What is your thesis about?
My family never asked me what the topic of my master thesis is. I assume they're too scared to not be able to understand anything I'm talking about; however, I don't think it's necessarily very complicated. To quote Richard Feynman: 'If you can't explain it simply, you don't understand it well enough.' So let's see if I understand what I'm talking about.
Scientific Computing is the intersection between computer science, mathematics and natural sciences. We try to simulate the real world on a computer. I think, non-computer scientists don't have a good idea about how hard or easy it is to simulate something. PETA, for example, is fighting to stop Animal Testing by replacing it with Computer Modeling. To be fair, they just name it as one alternative, however, I think it's a good starting point to try to understand how computer simulations work. And to be frank, the complexity of simulations can hugely differ, even if the underlying principles remain the same.
What is Scientific Computing?
Between theory and experiment, simulations can be seen as the third pillar of science. Theories must be able to predict the future, experiments therefore can help invalidate them by proving that expectations were not fulfilled. However, experiments are not always feasible. It could be that they are impossible (e.g. testing the collision of two galaxies), unwanted (e.g. how oil disperses in the ocean if an oil platform had a leak) or simply too expensive.
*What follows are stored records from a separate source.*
(** [AgentInfo(...)], with [incarnation] the name of its report mailbox. *)
Definition new_agent (b : Spawned) (incarnation : pystr) : AgentInfo :=
  {| base := b; machine := new_machine (created_at b); ended_at := None; children_ids := [];
     cancel_event := false; task_cancelled := false;
     mail := {| messages := [user_message (JStr (goal b)) []]; inbox := []; inbox_sequence := 0;
                last_consumed_sequence := 0; inbox_event := false; queued_events := []; consumed_events := [] |};
     reports := new_mailbox (recipient_of (For_agent (id b))) incarnation;
     work := {| iteration_count := 0; tool_execution_count := 0; tools_used := []; recovery_attempts := 0;
                phase := Phase_ready; phase_started_at := created_at b; last_activity := created_at b;
                phase_deadline := None; result_text := []; error_text := [] |} |}.

Definition register (a : AgentInfo) (saver : bool) (m : AgentManager) : AgentManager :=
  let i := id (base a) in
  {| agents := dict_set (agents m) i a; retired_lineage := retired_lineage m;
     result_savers := if saver then i :: result_savers m else result_savers m;
     cleanup_tasks := cleanup_tasks m;
     tree_spawn_counts := dict_set (tree_spawn_counts m) (root_id (base a))
                            (default 0 (dict_get (tree_spawn_counts m) (root_id (base a))) + 1) |}.

(** [spawn]; [limit] is what the provider of the channel limit says, [i] the new name. *)
Definition spawn (limit : option Z) (i incarnation : pystr) (now : Z) (r : SpawnRequest) (m : AgentManager)
    : AgentManager * result SpawnError pystr :=
  let limit := default MAX_CONCURRENT_AGENTS limit in
  if limit <=? channel_count (sp_channel r) m then (m, Err (Channel_full limit))
  else if negb (nonempty (sp_label r)) || negb (nonempty (sp_goal r)) then (m, Err Label_and_goal_required)
  else if nonempty (sp_parent r) then
    match admit_child m r with
    | Err e => (m, Err e)
    | Ok d =>
        let p := dict_get (agents m) (sp_parent r) in
        let a := new_agent (new_spawned i now d p r) incarnation in
        (register a (sp_saver r) (update_agent (sp_parent r) (add_child i) m), Ok i)
    end
  else
    (register (new_agent (new_spawned i now 0 None r) incarnation) (sp_saver r) m, Ok i).

(** [filter_agent_tools] on the names of the tools. *)
Definition AGENT_MANAGEMENT_TOOLS : list pystr := Eval compute in
  [lit "spawn_agent"; lit "send_to_agent"; lit "list_agents"; lit "kill_agent"; lit "get_agent_results"; lit "wait_for_agents"].

Definition filter_agent_tools (tools : list pystr) (depth max_depth : Z) : list pystr :=
  if depth <? max_depth then tools else List.filter (λ t, negb (bool_decide (t ∈ AGENT_MANAGEMENT_TOOLS))) tools.

(** [send]: the sequence number of the message. *)
Inductive SendError : Type := Agent_not_found | Not_running (status : LegacyStatus) | Empty_message.

Definition queue_message (s : pystr) (a : AgentInfo) : AgentInfo :=
  let n := inbox_sequence (mail a) + 1 in
  set_mail {| messages := messages (mail a); inbox := inbox (mail a) ++ [(n, s)]; inbox_sequence := n;
              last_consumed_sequence := last_consumed_sequence (mail a); inbox_event := true;
              queued_events := queued_events (mail a) ++ [(n, s)]; consumed_events := consumed_events (mail a) |} a.

Definition send (i : pystr) (s : pystr) (m : AgentManager) : AgentManager * result SendError Z :=
  match dict_get (agents m) i with
  | None => (m, Err Agent_not_found)
  | Some a =>
      if is_terminal a then (m, Err (Not_running (legacy_status (state (machine a)))))
      else if negb (nonempty s) then (m, Err Empty_message)
      else (update_agent i (queue_message s) m, Ok (inbox_sequence (mail a) + 1))
  end.

(** [report_endpoint] *)
Definition report_endpoint (i : pystr) (m : AgentManager) : ReportEndpoint :=
  match dict_get (agents m) i with
  | Some a =>
      if is_terminal a || negb (accepting (reports a)) then
        {| ep_status := Ep_closed; mailbox := None; ep_reason := Some (lit "terminal_parent"); ep_label := [] |}
      else if cancel_event a then {| ep_status := Ep_stopping; mailbox := None; ep_reason := None; ep_label := [] |}
      else {| ep_status := Ep_open; mailbox := Some (reports a); ep_reason := None; ep_label := label (base a) |}
  | None => {| ep_status := Ep_closed; mailbox := None; ep_reason := Some (lit "terminal_parent"); ep_label := [] |}
  end.

(** ** Kills *)

(** [_force_cancel]; a task that is done is not cancelled, but its agent is terminal. *)
Definition force_cancel (a : AgentInfo) : AgentInfo :=
  {| base := base a; machine := machine a; ended_at := ended_at a; children_ids := children_ids a;
     cancel_event := true; task_cancelled := task_cancelled a || negb (is_terminal a); mail := mail a;
     reports := reports a; work := work a |}.

Definition active_at (m : AgentManager) (i : pystr) : bool :=
  match dict_get (agents m) i with Some a => is_active a | None => false end.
But how does a simulation work?
It starts with a phenomenon or process that we are trying to understand. We then start modelling and obtain a mathematical description of the phenomenon. These usually consist of one or multiple equations that describe a system --- or more likely: how a system changes. This is what is then solved on the actual computer; however, numerical solving algorithms can vastly vary in complexity, computational efficiency and quality of the obtained solution. Important to note is that we need to be able to obtain these mathematical descriptions. Depending on the complexity of the system, it might be enough to have the physical equations. However, when for example simulating neurons in the brain, it is simply unfeasible to simulate each atom moving around. We need more abstract descriptions of these systems --- this is sometimes really difficult. To simulate something before having some good understanding of it is therefore easier said than done.
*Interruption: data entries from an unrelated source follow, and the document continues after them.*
(* ===== verification/AgentTree.v ===== *)
(** * The theory of lineages and trees of agents

    Over any sequence of spawns, messages, kills, work, settlements, removals and health
    checks: the limits of every tree hold for its whole life, although removal forgets
    agents; and a kill reaches every live descendant, although the agents in between
    may be forgotten.

    The invariant of the registry, the retired lineage and the lifetime counters, and
    the theorems about the limits of a tree and about kills. *)

From S2P Require Import Prelude PyStr PyLib AgentReports Agents.
Open Scope string_scope.
Open Scope list_scope.
Open Scope Z_scope.

(** ** Dicts *)

Lemma dict_get_map {V W} (f : V → W) (d : list (pystr * V)) k :
  dict_get ((λ kv, (kv.1, f kv.2)) <$> d) k = f <$> dict_get d k.
Proof. induction d as [|[k' v] d IH]; simpl; [done|]. by case_bool_decide. Qed.

Lemma dict_set_map {V W} (f : V → W) (d : list (pystr * V)) k v :
  (λ kv, (kv.1, f kv.2)) <$> dict_set d k v = dict_set ((λ kv, (kv.1, f kv.2)) <$> d) k (f v).
Proof. induction d as [|[k' v'] d IH]; simpl; [done|]. case_bool_decide; simpl; [done|]. by f_equal. Qed.

Lemma dict_set_same {V} (d : list (pystr * V)) k v : dict_get d k = Some v → dict_set d k v = d.
Proof.
  induction d as [|[k' v'] d IH]; simpl; [done|]. case_bool_decide; [by intros [= ->]|]. intros Hd. f_equal. auto.
Qed.

Lemma dict_set_fresh {V} (d : list (pystr * V)) k v : k ∉ d.*1 → dict_set d k v = d ++ [(k, v)].
Proof.
  induction d as [|[k' v'] d IH]; simpl; [done|]. intros [Hne Hk]%not_elem_of_cons.
  rewrite bool_decide_eq_false_2 by done. f_equal. auto.
Qed.

Section theory.
Context `{AgentText}.

(** ** Runs *)

(** What the worker of an agent changes: not who it is, its children, or its cancellation. *)
Definition keep (a a' : AgentInfo) : AgentInfo :=
  {| base := base a; machine := machine a'; ended_at := ended_at a'; children_ids := children_ids a;
     cancel_event := cancel_event a; task_cancelled := task_cancelled a; mail := mail a'; reports := reports a';
     work := work a' |}.

Inductive Event : Type :=
| Spawn (limit : option Z) (i incarnation : pystr) (now : Z) (r : SpawnRequest)
| Send (i s : pystr)
| Kill (i : pystr) (cascade : bool)
| Kill_turn (t : pystr)
| Progress (i : pystr) (f : AgentInfo → AgentInfo)
| Task_done (i : pystr) (cancelled : bool) (now : Z)
| Remove (i : pystr) (published : bool)
| Cleanup (now : Z) (published : pystr → bool)
| Health (now : Z).

(** The manager, and everything that was ever spawned. *)
Record World : Type := { mgr : AgentManager; births : list Spawned }.

Definition with_mgr (m : AgentManager) (w : World) : World := {| mgr := m; births := births w |}.

Definition birth_of (i : pystr) (m : AgentManager) : list Spawned :=
  match dict_get (agents m) i with Some a => [base a] | None => [] end.

(** A name is never given twice. *)
Definition exec (w : World) (ev : Event) : World :=
  match ev with
  | Spawn limit i incarnation now r =>
      if negb (nonempty i) || bool_decide (i ∈ id <$> births w) then w
      else match spawn limit i incarnation now r (mgr w) with
           | (m, Ok i) => {| mgr := m; births := births w ++ birth_of i m |}
           | (m, Err _) => with_mgr m w
           end
  | Send i s => with_mgr (send i s (mgr w)).1 w
  | Kill i cascade => with_mgr (kill_with_receipt i cascade (mgr w)).1.1 w
  | Kill_turn t => with_mgr (kill_for_turn t (mgr w)).1 w
  | Progress i f => with_mgr (update_agent i (λ a, keep a (f a)) (mgr w)) w
  | Task_done i cancelled now => with_mgr (default (mgr w) (agent_task_done i cancelled now (mgr w))) w
  | Remove i published => with_mgr (remove_agent i published (mgr w)).1 w
  | Cleanup now published => with_mgr (cleanup now published (mgr w)).1 w
  | Health now => with_mgr (check_health now (mgr w)).1.1 w
  end.

Definition boot : World := {| mgr := new_manager; births := [] |}.

(** ** Lineage and descent *)

Definition nodes (m : AgentManager) : list pystr := (agents m).*1 ++ (retired_lineage m).*1.

Lemma parent_node m k : parent_of m k ≠ [] → k ∈ nodes m.
Proof.
  unfold parent_of, nodes. intros Hk. apply elem_of_app.
  destruct (dict_get (agents m) k) eqn:Ha.
  - left. apply dict_get_Some_elem in Ha. by apply (list_elem_of_fmap_2 fst) in Ha.
  - destruct (dict_get (retired_lineage m) k) eqn:Hr; [|done]. right.
    apply dict_get_Some_elem in Hr. by apply (list_elem_of_fmap_2 fst) in Hr.
Qed.

Lemma nonempty_spec (s : pystr) : nonempty s = true ↔ s ≠ [].
Proof. by destruct s. Qed.

Lemma ascend_some fuel m c vis :
  NoDup vis → vis ⊆ nodes m → (length (nodes m) < fuel + length vis)%nat → is_Some (ascend fuel m c vis).
Proof.
  revert c vis. induction fuel as [|fuel IH]; intros c vis Hnd Hsub Hlt.
  { apply NoDup_submseteq in Hsub; [|done]. apply submseteq_length in Hsub. lia. }
  simpl. destruct (negb (nonempty c) || _) eqn:Hc; [done|]. bool_prop.
  destruct (negb (nonempty (parent_of m c))) eqn:Hp; [done|]. bool_prop. apply IH.
  - apply NoDup_app. split_and!; [done| |apply NoDup_singleton]. by intros x Hx ->%list_elem_of_singleton.
  - intros x [| ->%list_elem_of_singleton]%elem_of_app; [by apply Hsub|]. by apply parent_node, nonempty_spec.
  - rewrite length_app. simpl. lia.
Qed.

Lemma ascend_closed fuel m c vis out :
  ascend fuel m c vis = Some out →
  (∀ k, k ∈ vis → parent_of m k ≠ [] → parent_of m k ∈ vis ∨ parent_of m k = c) →
  vis ⊆ out ∧ (c ≠ [] → c ∈ out) ∧ ∀ k, k ∈ out → parent_of m k ≠ [] → parent_of m k ∈ out.
Proof.
  revert c vis. induction fuel as [|fuel IH]; intros c vis; simpl; [done|]. intros Ha Hv.
  destruct (negb (nonempty c) || _) eqn:Hc.
  - injection Ha as <-. apply orb_true_iff in Hc as [Hc|Hc]; bool_prop.
    + destruct c; [|done]. split_and!; [done..|]. intros k Hk Hp. destruct (Hv k Hk Hp); [done|congruence].
    + split_and!; [done..|]. intros k Hk Hp. destruct (Hv k Hk Hp) as [|Heq]; [done|by rewrite Heq].
  - bool_prop. destruct (negb (nonempty (parent_of m c))) eqn:Hp; bool_prop.
    + injection Ha as <-. split_and!; [set_solver..|]. intros k [Hk| ->%list_elem_of_singleton]%elem_of_app Hpk.
      * apply elem_of_app. destruct (Hv k Hk Hpk) as [|Heq]; [by left|right; rewrite Heq; by apply list_elem_of_singleton].
      * by destruct (parent_of m c).
    + apply IH in Ha as (Hsub & Hin & Hcl).
      * split_and!; [set_solver| |done]. intros _. apply Hsub. set_solver.
      * intros k [Hk| ->%list_elem_of_singleton]%elem_of_app Hpk; [|by right].
        left. apply elem_of_app. destruct (Hv k Hk Hpk) as [|Heq]; [by left|right; rewrite Heq; by apply list_elem_of_singleton].
Qed.

(** The lineage of an agent holds it and is closed under parents. *)
Lemma lineage_closed m i :
  i ≠ [] → i ∈ get_lineage m i ∧
  ∀ k, k ∈ get_lineage m i → parent_of m k ≠ [] → parent_of m k ∈ get_lineage m i.
Proof.
  intros Hi. unfold get_lineage.
  destruct (ascend_some (S (S (length (agents m) + length (retired_lineage m)))) m i []) as [out Hout];
    [apply NoDup_nil_2|set_solver|unfold nodes; rewrite length_app, !length_fmap; simpl; lia|].
  rewrite Hout. simpl. apply ascend_closed in Hout as (_ & Hin & Hcl); [|by intros k ?%not_elem_of_nil].
  assert (Hrev : ∀ x, x ∈ rev out ↔ x ∈ out) by (intros x; rewrite !list_elem_of_In; symmetry; apply in_rev).
  split; [by apply Hrev, Hin|]. intros k Hk%Hrev Hp. by apply Hrev, Hcl.
Qed.

(** What is left of the lists of children once [vis] is visited. *)
Definition left_over (d : list (pystr * nat)) (vis : list pystr) : nat :=
  foldr (λ kn n, ((if bool_decide (kn.1 ∈ vis) then 0 else kn.2) + n)%nat) 0%nat d.

Lemma left_over_visit d vis c : (left_over d (vis ++ [c]) <= left_over d vis)%nat.
Proof.
  induction d as [|[k n] d IH]; simpl; [lia|].
  destruct (decide (k ∈ vis)) as [Hk|Hk].
  - rewrite !bool_decide_eq_true_2 by set_solver. lia.
  - rewrite (bool_decide_eq_false_2 (k ∈ vis)) by done. case_bool_decide; lia.
Qed.

Lemma left_over_spend d vis c n :
  (c, n) ∈ d → c ∉ vis → (left_over d (vis ++ [c]) + n <= left_over d vis)%nat.
Proof.
  intros Hin Hc. induction d as [|[k n'] d IH]; [by apply not_elem_of_nil in Hin|]. simpl.
  pose proof (left_over_visit d vis c). apply elem_of_cons in Hin as [[= -> ->]|Hin].
  - rewrite (bool_decide_eq_true_2 (k ∈ vis ++ [k])) by set_solver. rewrite bool_decide_eq_false_2 by done. lia.
  - specialize (IH Hin). destruct (decide (k ∈ vis)) as [Hk|Hk].
    + rewrite !bool_decide_eq_true_2 by set_solver. lia.
    + rewrite (bool_decide_eq_false_2 (k ∈ vis)) by done. case_bool_decide; lia.
Qed.

Definition to_visit (m : AgentManager) (vis : list pystr) : nat :=
  (left_over ((λ kv, (kv.1, length (children_ids kv.2))) <$> agents m) vis
   + left_over ((λ kv, (kv.1, length (had_children kv.2))) <$> retired_lineage m) vis)%nat.

Lemma to_visit_spend m vis c :
  c ∉ vis → (to_visit m (vis ++ [c]) + length (children_of m c) <= to_visit m vis)%nat.
Proof.
  intros Hc. unfold to_visit, children_of.
  set (d1 := _ <$> agents m). set (d2 := _ <$> retired_lineage m).
  pose proof (left_over_visit d1 vis c). pose proof (left_over_visit d2 vis c).
  destruct (dict_get (agents m) c) as [a|] eqn:Ha.
  - assert (Hin : (c, length (children_ids a)) ∈ d1).
    { apply list_elem_of_fmap. exists (c, a). split; [done|]. by apply dict_get_Some_elem. }
    pose proof (left_over_spend d1 vis c _ Hin Hc). lia.
  - destruct (dict_get (retired_lineage m) c) as [r|] eqn:Hr; [|simpl; lia].
    assert (Hin : (c, length (had_children r)) ∈ d2).
    { apply list_elem_of_fmap. exists (c, r). split; [done|]. by apply dict_get_Some_elem. }
    pose proof (left_over_spend d2 vis c _ Hin Hc). lia.
Qed.

Lemma to_visit_all m : to_visit m [] = all_children m.
Proof.
  unfold to_visit, all_children. f_equal.
  - induction (agents m) as [|[k a] d IH]; simpl; [done|]. rewrite length_app. f_equal. exact IH.
  - induction (retired_lineage m) as [|[k a] d IH]; simpl; [done|]. rewrite length_app. f_equal. exact IH.
Qed.

Lemma descend_some fuel m q vis : (length q + to_visit m vis < fuel)%nat → is_Some (descend fuel m q vis).
Proof.
  revert q vis. induction fuel as [|fuel IH]; intros q vis Hlt; [lia|]. simpl.
  destruct q as [|c q]; [done|]. simpl in Hlt. case_bool_decide as Hc; apply IH; [lia|].
  pose proof (to_visit_spend m vis c Hc). rewrite length_app. lia.
Qed.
Luckily, for neurons specifically, a variety of these descriptions have been developed over the years. The one I'm dealing with in the context of my master thesis is called: Adaptive Exponential Leaky Integrate-and-Fire Model (cool, right?). This model describes how neuron behaviour works in general; however, there exist a huge number of neurons in the brain, all behaving very differently. When stimulated, some fire rapidly and steadily. Others start with a burst of spikes and then need a break before they can spike again. Yet other neurons start slow and ramp up to higher frequencies. The point is, the model needs to be tuned to match a specific neuron type. It's like getting a pair of glasses. You find a model you like, but it then needs to be tweaked to fit to you specifically.
I'm trying to do this in a quick and efficient way. For the AdEx-Model specifically. There you go, that's my master thesis topic. Wasn't that bad, was it?